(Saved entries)
[Start of section]

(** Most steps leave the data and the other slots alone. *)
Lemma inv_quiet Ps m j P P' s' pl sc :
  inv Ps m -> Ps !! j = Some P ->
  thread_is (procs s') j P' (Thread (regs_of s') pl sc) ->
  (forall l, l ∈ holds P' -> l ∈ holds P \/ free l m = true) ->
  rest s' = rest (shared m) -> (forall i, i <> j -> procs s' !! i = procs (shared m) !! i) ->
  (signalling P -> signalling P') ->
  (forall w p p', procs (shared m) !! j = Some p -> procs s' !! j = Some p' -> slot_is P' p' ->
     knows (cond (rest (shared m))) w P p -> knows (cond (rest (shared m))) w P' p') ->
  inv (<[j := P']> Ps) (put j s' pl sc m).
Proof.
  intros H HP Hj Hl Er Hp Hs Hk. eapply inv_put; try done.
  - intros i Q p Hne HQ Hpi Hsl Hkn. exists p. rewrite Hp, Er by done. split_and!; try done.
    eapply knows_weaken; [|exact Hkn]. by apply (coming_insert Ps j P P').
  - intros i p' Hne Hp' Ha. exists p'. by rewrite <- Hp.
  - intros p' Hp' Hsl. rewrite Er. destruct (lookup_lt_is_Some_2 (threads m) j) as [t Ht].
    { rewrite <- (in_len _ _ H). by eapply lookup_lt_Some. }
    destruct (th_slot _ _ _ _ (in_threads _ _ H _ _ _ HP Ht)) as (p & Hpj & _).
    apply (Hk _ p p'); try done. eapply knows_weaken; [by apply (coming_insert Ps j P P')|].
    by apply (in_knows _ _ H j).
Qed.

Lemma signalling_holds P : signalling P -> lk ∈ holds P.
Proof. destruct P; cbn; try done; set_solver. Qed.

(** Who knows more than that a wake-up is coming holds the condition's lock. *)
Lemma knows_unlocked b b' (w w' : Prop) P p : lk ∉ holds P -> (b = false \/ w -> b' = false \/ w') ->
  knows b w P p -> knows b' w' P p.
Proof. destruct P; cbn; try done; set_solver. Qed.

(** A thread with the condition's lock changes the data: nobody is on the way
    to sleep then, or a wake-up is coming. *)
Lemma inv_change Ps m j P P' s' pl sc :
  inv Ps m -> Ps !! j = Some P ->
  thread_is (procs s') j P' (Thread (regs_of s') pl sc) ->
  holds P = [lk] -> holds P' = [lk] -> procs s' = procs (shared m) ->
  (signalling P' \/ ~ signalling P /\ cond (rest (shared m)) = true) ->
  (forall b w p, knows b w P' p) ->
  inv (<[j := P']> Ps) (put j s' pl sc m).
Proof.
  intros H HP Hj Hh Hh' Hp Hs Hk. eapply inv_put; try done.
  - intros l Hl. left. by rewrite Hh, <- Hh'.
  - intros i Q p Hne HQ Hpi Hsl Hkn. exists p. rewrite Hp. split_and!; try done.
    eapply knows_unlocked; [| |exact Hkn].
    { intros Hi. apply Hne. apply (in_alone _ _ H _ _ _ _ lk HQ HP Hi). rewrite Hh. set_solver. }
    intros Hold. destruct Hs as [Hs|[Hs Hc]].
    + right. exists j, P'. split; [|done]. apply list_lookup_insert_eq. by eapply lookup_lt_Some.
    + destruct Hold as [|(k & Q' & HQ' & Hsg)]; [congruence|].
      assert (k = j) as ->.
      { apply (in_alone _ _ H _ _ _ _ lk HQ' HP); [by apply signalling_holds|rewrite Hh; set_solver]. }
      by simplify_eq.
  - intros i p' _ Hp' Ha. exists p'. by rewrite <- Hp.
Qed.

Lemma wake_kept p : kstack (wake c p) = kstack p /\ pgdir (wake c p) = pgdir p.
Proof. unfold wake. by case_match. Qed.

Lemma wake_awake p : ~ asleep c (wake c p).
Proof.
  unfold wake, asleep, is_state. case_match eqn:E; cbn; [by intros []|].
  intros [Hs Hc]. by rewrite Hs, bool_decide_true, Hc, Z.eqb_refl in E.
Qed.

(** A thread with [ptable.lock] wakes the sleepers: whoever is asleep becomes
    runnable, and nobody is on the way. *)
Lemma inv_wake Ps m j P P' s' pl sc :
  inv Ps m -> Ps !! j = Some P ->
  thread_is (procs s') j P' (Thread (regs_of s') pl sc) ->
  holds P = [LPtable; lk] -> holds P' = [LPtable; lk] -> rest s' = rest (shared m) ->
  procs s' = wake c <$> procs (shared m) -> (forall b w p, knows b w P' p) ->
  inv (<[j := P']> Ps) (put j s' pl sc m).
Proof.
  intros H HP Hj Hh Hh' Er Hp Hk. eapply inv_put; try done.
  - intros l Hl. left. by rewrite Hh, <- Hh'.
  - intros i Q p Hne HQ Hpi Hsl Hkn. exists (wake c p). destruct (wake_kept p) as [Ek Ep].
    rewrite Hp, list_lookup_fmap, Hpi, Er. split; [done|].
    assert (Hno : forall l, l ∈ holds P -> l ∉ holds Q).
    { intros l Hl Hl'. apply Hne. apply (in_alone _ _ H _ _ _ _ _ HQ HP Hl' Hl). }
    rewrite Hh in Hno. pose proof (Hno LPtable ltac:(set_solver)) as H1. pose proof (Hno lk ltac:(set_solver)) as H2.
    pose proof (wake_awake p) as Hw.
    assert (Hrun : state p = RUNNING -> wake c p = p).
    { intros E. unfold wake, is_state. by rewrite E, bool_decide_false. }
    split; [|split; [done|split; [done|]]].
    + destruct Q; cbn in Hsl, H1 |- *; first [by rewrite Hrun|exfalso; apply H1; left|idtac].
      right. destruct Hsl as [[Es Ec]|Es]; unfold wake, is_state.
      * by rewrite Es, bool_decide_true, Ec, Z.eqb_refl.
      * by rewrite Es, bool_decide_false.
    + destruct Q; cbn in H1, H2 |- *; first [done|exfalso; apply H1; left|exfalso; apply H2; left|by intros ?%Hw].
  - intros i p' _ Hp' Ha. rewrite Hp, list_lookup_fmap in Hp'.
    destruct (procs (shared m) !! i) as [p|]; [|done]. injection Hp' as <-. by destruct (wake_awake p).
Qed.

[End of section]

From the data above, output exactly the lines between the one containing "apply H1; left|idtac]." and the one containing "rewrite Es, bool_decide_false.", counting both of them.

    + destruct Q; cbn in Hsl, H1 |- *; first [by rewrite Hrun|exfalso; apply H1; left|idtac].
      right. destruct Hsl as [[Es Ec]|Es]; unfold wake, is_state.
      * by rewrite Es, bool_decide_true, Ec, Z.eqb_refl.
      * by rewrite Es, bool_decide_false.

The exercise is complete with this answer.